Importantly, the PPPFA addressed small business owners’ concerns that borrowers use the funds in a 75%/25% ratio. That is, 75% of the loan funds must be used for payroll and 25% for allowed operational expenses. The PPPFA reduced the amount required to be spent on payroll from 75% to 60%. Thus, allowing a 15% shift from payroll to allowable operational expenses. In other words, 60% of PPP funds must be used for payroll and 40% are now allowed for permitted operating expenses. Although the amount allowed for permitted operational expenses increased to 40%, the new law remains silent on the addition of permitted operational expenses eligible for forgiveness. This is a significant relief to those businesses just opening back up as state stay orders are lifted.

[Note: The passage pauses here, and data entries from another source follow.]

(* ===== verification/Outcomes.v ===== *)
(** * Outcomes: what a computation has done when it succeeds

    [gives m Q]: if [m] returns a value from environment [e], the value and
    the environment after are [Q]-related to [e], and [m] sent nothing.
    Closed under the monad's operations and, with [WithTx], under
    transactions, whose failures leave no trace ([WithTx_cases]). *)
From S2P Require Import Prelude Json Schema Effects Rls.
From stdpp Require Import base gmap strings list.
From Stdlib Require Import ZArith Lia.
Open Scope Z_scope.

Definition gives {A} (m : M A) (Q : Env → A → Env → Prop) : Prop :=
  ∀ w a w', m w = (Ok a, w') → Q (env_of w) a (env_of w') ∧ messages w' = messages w.

(** The environment with another database. *)
Definition with_db (e : Env) (d : DB) : Env := mkEnv d e.(e_sess) e.(e_now).

Lemma gives_mono {A} (m : M A) (Q1 Q2 : Env → A → Env → Prop) :
  gives m Q1 → (∀ e a e', Q1 e a e' → Q2 e a e') → gives m Q2.
Proof. intros Hm HQ w a w' E. destruct (Hm w a w' E). auto. Qed.
Lemma gives_ret {A} (a : A) : gives (mret a) (λ e b e', b = a ∧ e' = e).
Proof. by intros w b w' [= <- <-]. Qed.
Lemma gives_fail {A} er : gives (@fail A er) (λ _ _ _, False).
Proof. by intros w b w' [=]. Qed.
Lemma gives_lift {A} (r : Res A) : gives (lift r) (λ e b e', r = Ok b ∧ e' = e).
Proof. by intros w b w' [= -> <-]. Qed.
Lemma gives_now : gives now (λ e t e', t = e.(e_now) ∧ e' = e).
Proof. by intros w b w' [= <- <-]. Qed.
Lemma gives_logf msg : gives (logf msg) (λ e _ e', e' = e).
Proof. intros w b w' [= <- <-]. split; [done|]. apply (messages_logf msg w). Qed.
Lemma gives_bind {A B} (m : M A) (k : A → M B) Q1 Q2 :
  gives m Q1 → (∀ a, gives (k a) (Q2 a)) →
  gives (m ≫= k) (λ e b e'', ∃ a e', Q1 e a e' ∧ Q2 a e' b e'').
Proof.
  intros Hm Hk w b w'' E. unfold mbind, M_bind in E.
  destruct (m w) as [[a|er] w'] eqn:Em; [|done].
  destruct (Hm w a w' Em) as [? Ht]. destruct (Hk a w' b w'' E) as [? Ht'].
  split; [eauto|congruence].
Qed.
Lemma gives_fmap {A B} (f : A → B) (m : M A) Q :
  gives m Q → gives (f <$> m) (λ e b e', ∃ a, b = f a ∧ Q e a e').
Proof.
  intros Hm. eapply gives_mono; [apply gives_bind; [done|intros; apply gives_ret]|].
  naive_solver.
Qed.
Lemma gives_catch {A} (m : M A) h Q : gives m Q → refails h → gives (catch m h) Q.
Proof.
  intros Hm Hh w a w' [(b & [= ->] & E)|(? & ? & [=] & _)]%catch_cases; [|done]. by apply Hm.
Qed.
Lemma gives_wrap {A} p (m : M A) Q : gives m Q → gives (wrap p m) Q.
Proof. intros. apply gives_catch; [done|apply refails_fail]. Qed.
Lemma gives_if {A} (P : Prop) `{Decision P} (m1 m2 : M A) Q1 Q2 :
  gives m1 Q1 → gives m2 Q2 →
  gives (if decide P then m1 else m2) (λ e a e', (P ∧ Q1 e a e') ∨ (¬ P ∧ Q2 e a e')).
Proof. intros H1 H2. case_decide; intros w a w' E; [apply H1 in E|apply H2 in E]; naive_solver. Qed.
(** A guard: past it, its condition does not hold. *)
Lemma gives_guard {A} (P : Prop) `{Decision P} er (m : M A) Q :
  gives m Q → gives (if decide P then fail er else m) (λ e a e', ¬ P ∧ Q e a e').
Proof. intros Hm. case_decide; intros w a w' E; [done|]. by destruct (Hm w a w' E). Qed.
(** A check: past it, its condition holds. *)
Lemma gives_check (b : bool) er :
  gives (if b then mret tt else fail er) (λ e _ e', b = true ∧ e' = e).
Proof. destruct b; intros w [] w' [=]; by subst. Qed.
Lemma gives_external : gives external (λ e _ e', e' = e).
Proof.
  intros w a w' E. split; [|unfold messages]; apply external_cases in E as [He Ht]; [done|by rewrite Ht].
Qed.
Lemma gives_run_stmt {A} c (st : Stmt A) :
  gives (run_stmt c st)
    (λ e a e', ∃ g d, st (stmt_in c e g) e.(e_db) = Ok (a, d) ∧ e' = with_db e d).
Proof.
  intros w a w' [(e & [=] & _)|(b & d & g & [= ->] & Hst & Henv & Ht)]%run_stmt_cases.
  split; [by exists g, d|]. unfold messages. by rewrite Ht.
Qed.
Lemma gives_query {A} c (f : StmtEnv → DB → A) :
  gives (run_stmt c (query f)) (λ e a e', e' = e ∧ ∃ g, a = f (stmt_in c e g) e.(e_db)).
Proof.
  eapply gives_mono; [apply gives_run_stmt|]. intros e a e' (g & d & Hst & ->).
  unfold query in Hst. simplify_eq. destruct e; naive_solver.
Qed.
Lemma gives_query_row {A} c (f : StmtEnv → DB → list A) :
  gives (run_stmt c (query_row f))
    (λ e a e', e' = e ∧ ∃ g l, f (stmt_in c e g) e.(e_db) = a :: l).
Proof.
  eapply gives_mono; [apply gives_run_stmt|]. intros e a e' (g & d & Hst & ->).
  unfold query_row in Hst. destruct (f _ _) eqn:E; [done|]. simplify_eq.
  split; [by destruct e|eauto].
Qed.
(** What an observer sees is what its success says. *)
Lemma gives_observes {A} (m : M A) q :
  observes m q → gives m (λ e a e', e' = e ∧ q e a).
Proof.
  intros Hm w a w' E. destruct (observes_run _ _ _ _ _ Hm E) as [[He Ht] Hq].
  split; [auto|]. unfold messages. by rewrite Ht.
Qed.
Lemma gives_exec_affected p c (st : Stmt Z) :
  gives (exec_affected p c st)
    (λ e _ e', ∃ n g d, n ≠ 0 ∧ st (stmt_in c e g) e.(e_db) = Ok (n, d) ∧ e' = with_db e d).
Proof.
  intros w a w' [(e & [=] & _)|(n & d & g & Hst & [Henv Ht] & Hr)]%exec_affected_cases.
  case_decide; [done|]. split; [by exists n, g, d|]. unfold messages. by rewrite Ht.
Qed.
Lemma gives_set_session f :
  gives (set_session f) (λ e _ e', e' = mkEnv e.(e_db) (f e.(e_sess)) e.(e_now)).
Proof. by intros w a w' [= <- <-]. Qed.
Lemma gives_SetCurrentOrg o :
  gives (SetCurrentOrg o) (λ e _ e',
    e' = mkEnv e.(e_db) (mkSession e.(e_sess).(app_current_user_id) (Some o)) e.(e_now)).
Proof.
  apply gives_wrap. eapply gives_mono.
  - apply gives_bind; [apply gives_external|]. intros a. apply gives_set_session.
  - by intros e a e' (_ & ? & -> & ->).
Qed.
Lemma gives_SetCurrentUser u :
  gives (SetCurrentUser u) (λ e _ e',
    e' = mkEnv e.(e_db) (mkSession (Some u) e.(e_sess).(app_current_org_id)) e.(e_now)).
Proof.
  apply gives_wrap. eapply gives_mono.
  - apply gives_bind; [apply gives_external|]. intros a. apply gives_set_session.
  - by intros e a e' (_ & ? & -> & ->).
Qed.

(** ** Transactions *)

Definition not_nil (u : uuid) : option uuid := if decide (u = Nil) then None else Some u.
(** The session a transaction's body starts with. *)
Definition tx_session (u o : uuid) : Session := mkSession (not_nil u) (not_nil o).
Definition tx_env (e : Env) (u o : uuid) : Env := mkEnv e.(e_db) (tx_session u o) e.(e_now).

Lemma gives_tx_body {A} u o (fn : M A) Q :
  gives fn Q →
  gives ((if decide (u = Nil) then mret tt else SetCurrentUser u) ;;
         (if decide (o = Nil) then mret tt else SetCurrentOrg o) ;;
         a ← fn; wrap "committing transaction" external ;; mret a)
    (λ e a e', e.(e_sess) = noSession → Q (tx_env e u o) a e').
Proof.
  intros Hfn. eapply gives_mono.
  - apply gives_bind; [apply gives_if; [apply gives_ret|apply gives_SetCurrentUser]|]. intros x1.
    apply gives_bind; [apply gives_if; [apply gives_ret|apply gives_SetCurrentOrg]|]. intros x2.
    apply gives_bind; [exact Hfn|]. intros a.
    apply gives_bind; [apply gives_wrap, gives_external|]. intros x3. apply gives_ret.
  - simpl. intros e a e' ([] & e1 & H1 & [] & e2 & H2 & b & e3 & Hb & _ & e4 & -> & -> & ->) Hs.
    unfold tx_env, tx_session, not_nil. destruct e as [d s t]. simpl in *. subst s.
    destruct H1 as [(? & _ & ->)|(? & ->)], H2 as [(? & _ & ->)|(? & ->)]; simpl in *;
      repeat case_decide; done.
Qed.

(** A transaction succeeds with its body, or changes nothing. *)
Lemma WithTx_cases {A} u o (fn : M A) Q w r w' :
  gives fn Q → WithTx u o fn w = (r, w') →
  (∃ er, r = Err er ∧ w'.(w_db) = w.(w_db) ∧ w'.(w_sess) = w.(w_sess))
  ∨ ∃ a e1, r = Ok a ∧ Q (tx_env (env_of w) u o) a e1 ∧ w'.(w_db) = e1.(e_db)
            ∧ w'.(w_sess) = w.(w_sess) ∧ w'.(w_now) = e1.(e_now) ∧ messages w' = messages w.
Proof.
  intros Hfn E. unfold WithTx in E. unfold mbind at 1, M_bind at 1 in E.
  destruct (wrap "beginning transaction" external w) as [[[]|er] w1] eqn:Eb.
  2:{ apply catch_cases in Eb as [(? & ? & ?)|(? & ? & _ & Eb)]; [done| |apply refails_fail].
      apply external_cases in Eb as [[= ???] _]. simplify_eq. eauto. }
  apply catch_cases in Eb as [(? & _ & Eb)|(? & ? & ? & _)]; [|done|apply refails_fail].
  apply external_cases in Eb as [[= Hd Hs Hn] Ht]. unfold in_tx in E.
  pose proof (gives_tx_body u o fn Q Hfn (set_sess noSession w1)) as Hbody.
  set (body := mbind _ _) in E. fold body in Hbody.
  destruct (body (set_sess noSession w1)) as [[a|er] w2] eqn:E2; simplify_eq/=.
  - right. destruct (Hbody a w2 eq_refl) as [HQ Hm].
    exists a, (env_of w2). split; [done|]. split.
    { replace (tx_env (env_of w) u o) with (tx_env (env_of (set_sess noSession w1)) u o); [by apply HQ|].
      unfold tx_env. simpl. congruence. }
    split; [done|]. split; [done|]. split; [done|].
    unfold messages in *. simpl in *. by rewrite Hm, Ht.
  - left. exists er. simpl. split; [done|]. split; [|done]. by rewrite Hd.
Qed.

(** ** Computations that send nothing, whether they fail or not *)

Definition quiet {A} (m : M A) : Prop := ∀ w, messages (m w).2 = messages w.

Lemma quiet_ret {A} (a : A) : quiet (mret a).
Proof. by intros w. Qed.
Lemma quiet_fail {A} e : quiet (@fail A e).
Proof. by intros w. Qed.
Lemma quiet_gets {A} (f : World → A) : quiet (gets f).
Proof. by intros w. Qed.
Lemma quiet_logf msg : quiet (logf msg).
Proof. intros w. apply messages_logf. Qed.
Lemma quiet_set_session f : quiet (set_session f).
Proof. by intros w. Qed.
Lemma quiet_external : quiet external.
Proof.
  intros w. destruct (external w) as [r w'] eqn:E. apply external_cases in E as [_ Ht].
  unfold messages. simpl. by rewrite Ht.
Qed.
Lemma quiet_bind {A B} (m : M A) (k : A → M B) : quiet m → (∀ a, quiet (k a)) → quiet (m ≫= k).
Proof.
  intros Hm Hk w. unfold mbind, M_bind. specialize (Hm w).
  destruct (m w) as [[a|e] w']; simpl in *; [by rewrite Hk|done].
Qed.
Lemma quiet_fmap {A B} (f : A → B) (m : M A) : quiet m → quiet (f <$> m).
Proof. intros. apply quiet_bind; [done|]. intros. apply quiet_ret. Qed.
Lemma quiet_try {A} (m : M A) : quiet m → quiet (try m).
Proof. intros Hm w. unfold try. specialize (Hm w). by destruct (m w). Qed.
Lemma quiet_catch {A} (m : M A) h : quiet m → (∀ e, quiet (h e)) → quiet (catch m h).
Proof.
  intros Hm Hh w. unfold catch. specialize (Hm w).
  destruct (m w) as [[a|e] w']; simpl in *; [done|by rewrite Hh].
Qed.
Lemma quiet_wrap {A} p (m : M A) : quiet m → quiet (wrap p m).
Proof. intros. apply quiet_catch; [done|]. intros. apply quiet_fail. Qed.
Lemma quiet_run_stmt {A} c (st : Stmt A) : quiet (run_stmt c st).
Proof.
  apply quiet_bind; [apply quiet_external|]. intros u w. unfold execute.
  by destruct (st _ _) as [[a d]|e].
Qed.
Lemma quiet_SetCurrentUser u : quiet (SetCurrentUser u).
Proof. apply quiet_wrap, quiet_bind; [apply quiet_external|intros; apply quiet_set_session]. Qed.
Lemma quiet_SetCurrentOrg u : quiet (SetCurrentOrg u).
Proof. apply quiet_wrap, quiet_bind; [apply quiet_external|intros; apply quiet_set_session]. Qed.
Lemma quiet_exec_affected p c st : quiet (exec_affected p c st).
Proof.
  apply quiet_bind; [apply quiet_wrap, quiet_run_stmt|]. intros n.
  case_decide; [apply quiet_fail|apply quiet_ret].
Qed.
Lemma quiet_WithTx {A} u o (fn : M A) : quiet fn → quiet (WithTx u o fn).
Proof.
  intros Hfn. apply quiet_bind; [apply quiet_wrap, quiet_external|]. intros _ w. unfold in_tx.
  match goal with |- context [mbind ?k ?m] => set (body := mbind k m) end.
  assert (quiet body) as Hbody.
  { apply quiet_bind; [case_decide; [apply quiet_ret|apply quiet_SetCurrentUser]|]. intros _.
    apply quiet_bind; [case_decide; [apply quiet_ret|apply quiet_SetCurrentOrg]|]. intros _.
    apply quiet_bind; [done|]. intros a.
    apply quiet_bind; [apply quiet_wrap, quiet_external|]. intros _. apply quiet_ret. }
  specialize (Hbody (set_sess noSession w)). by destruct (body _) as [[a|e] w'].
Qed.

Create HintDb quiet.
#[export] Hint Resolve quiet_ret quiet_fail quiet_gets quiet_logf quiet_set_session quiet_external
  quiet_run_stmt quiet_SetCurrentUser quiet_SetCurrentOrg quiet_exec_affected quiet_try quiet_wrap
  quiet_WithTx : quiet.
Ltac quiet_step :=
  match goal with
  | |- quiet (mbind _ _) => apply quiet_bind; [|intros ?]
  | |- quiet (catch _ _) => apply quiet_catch; [|intros ?]
  | |- quiet (fmap _ _) => apply quiet_fmap
  | |- quiet (match ?x with _ => _ end) => destruct x
  | |- quiet _ => solve [eauto 4 with quiet]
  | |- quiet (wrap _ _) => apply quiet_wrap
  | |- quiet (or_conflict _ _) => apply quiet_catch; [|intros ?]
  | |- quiet (or_not_found _ _) => apply quiet_catch; [|intros ?]
  | |- quiet (scan _) => apply quiet_catch; [|intros ?]
  | |- quiet (try _) => apply quiet_try
  | |- quiet (WithTx _ _ _) => apply quiet_WithTx
  end.
Ltac quiet_auto := repeat quiet_step.

(** ** Automation: one lemma per operation in the database [gives] *)

Create HintDb gives.
#[export] Hint Constants Opaque : gives.
#[export] Hint Resolve gives_ret gives_fail gives_lift gives_now gives_logf gives_external
  gives_run_stmt gives_query gives_query_row gives_exec_affected gives_SetCurrentOrg
  gives_SetCurrentUser : gives.
Ltac gives_step :=
  match goal with
  | |- gives (mret _) _ => apply gives_ret
  | |- gives ?m _ =>
      let H := fresh in eassert (gives m _) as H by (eauto 2 with gives nocore); exact H
  | |- gives (mbind _ _) _ => eapply gives_bind; [|intros ?]
  | |- gives (if decide _ then fail _ else _) _ => eapply gives_guard
  | |- gives (if decide _ then _ else _) _ => eapply gives_if
  | |- gives (fmap _ _) _ => eapply gives_fmap
  | |- gives (wrap _ _) _ => eapply gives_wrap
  | |- gives (catch _ _) _ => eapply gives_catch; [|solve [eauto with effects]]
  | |- gives (or_conflict _ _) _ => eapply gives_catch; [|solve [eauto with effects]]
  | |- gives (or_not_found _ _) _ => eapply gives_catch; [|solve [eauto with effects]]
  | |- gives (scan _) _ => eapply gives_catch; [|solve [eauto with effects]]
  end.
Ltac gives_auto := repeat gives_step.
(** Takes the resulting description apart. *)
Ltac gives_inv :=
  repeat match goal with
  | H : ∃ _, _ |- _ => destruct H
  | H : _ ∧ _ |- _ => destruct H
  | H : False |- _ => destruct H
  | H : ?x = _ |- _ => subst x
  | H : _ = ?x |- _ => subst x
  end.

Next, a key concern amongst small business owners is the requirement to spend the funds within the eight-week period from the date the funds are received. This requirement presented an array of challenges for businesses that were forced to close due to government mandate but still had to meet the eight-week requirement. Under PPPFA, the time period to exhaust the funds is extended to 24 weeks. While PPP loan recipients must still spend the funds on payroll and allowable operational expenses, they now have until the end of the year to do so. This is a significant victory for those businesses that were awarded loan funds but were unable to operate under government stay mandate.
The extended time period gives those businesses awarded a PPP loan more flexibility to spend the funds as needed and maximize the likelihood of enjoying loan forgiveness. In any case, a business need not wait the full 24 weeks to apply for loan forgiveness; businesses may apply after the initial 8-week term.
Furthermore, PPPFA extends the PPP requirement that all workers must be rehired by June 30, 2020, to December 31, 2020, in order to avoid decreases to the forgiveness amount. PPP loan recipients now have until December 31, 2020, to rehire workers in order for their salaries to be considered toward the forgivable amount. However, the law did not change how salaries are calculated when determining the forgivable amount. Thus, the payroll calculation is still capped at $100,000 per employee to be eligible for full forgiveness.
As previously noted, the deadline to rehire full-time equivalent is extended to December 31, 2020, but the new law does not stop there. There are two significant changes to the re-hiring of full-time equivalent employees that will ease requirements for small business owners. First, the extended deadline to December 31, 2020, and secondly, it adds additional exceptions for a businesses’ reduced headcount of employees for loan forgiveness. The law states a business can still enjoy forgiveness if it:
- Is unable to rehire an individual who was an employee of the eligible recipient on or before February 15, 2020;
- Is able to demonstrate an inability to hire similarly qualified employees on or before December 31, 2020; or
- Is able to demonstrate an inability to return to the same level of business activity as such business was operating at prior to February 15, 2020.
The next question the Small Business Administration (“SBA”) must address is how it will require a business to “demonstrate the inability to rehire similarly qualified employees.” Therefore, it is important all loan recipients document all offers and rejections of employment.
Furthermore, the PPPFA extends the repayment period from 2 to 5 years. This eases repayment terms for those loan portions not eligible for forgiveness. Now, a business will have 5 years at 1% interest to repay the loan. Also, the first payment is deferred for 6 months after the SBA makes a determination on how much of the loan is forgivable. Also of note, the PPPFA provides that borrowers may defer employer’s payroll taxes for Social Security.
Lastly, although requirements are eased under PPPFA, the SBA may still conduct audits on the certification piece of the loan application. It is vital that all PPP loan recipients keep accurate records on payroll spending and workforce retention. In any event, the PPPFA is a step in the right direction in getting small businesses back up and running in the face of COVID-19. Look to the SBA website for additional information on loan forgiveness and updates on its audit procedures.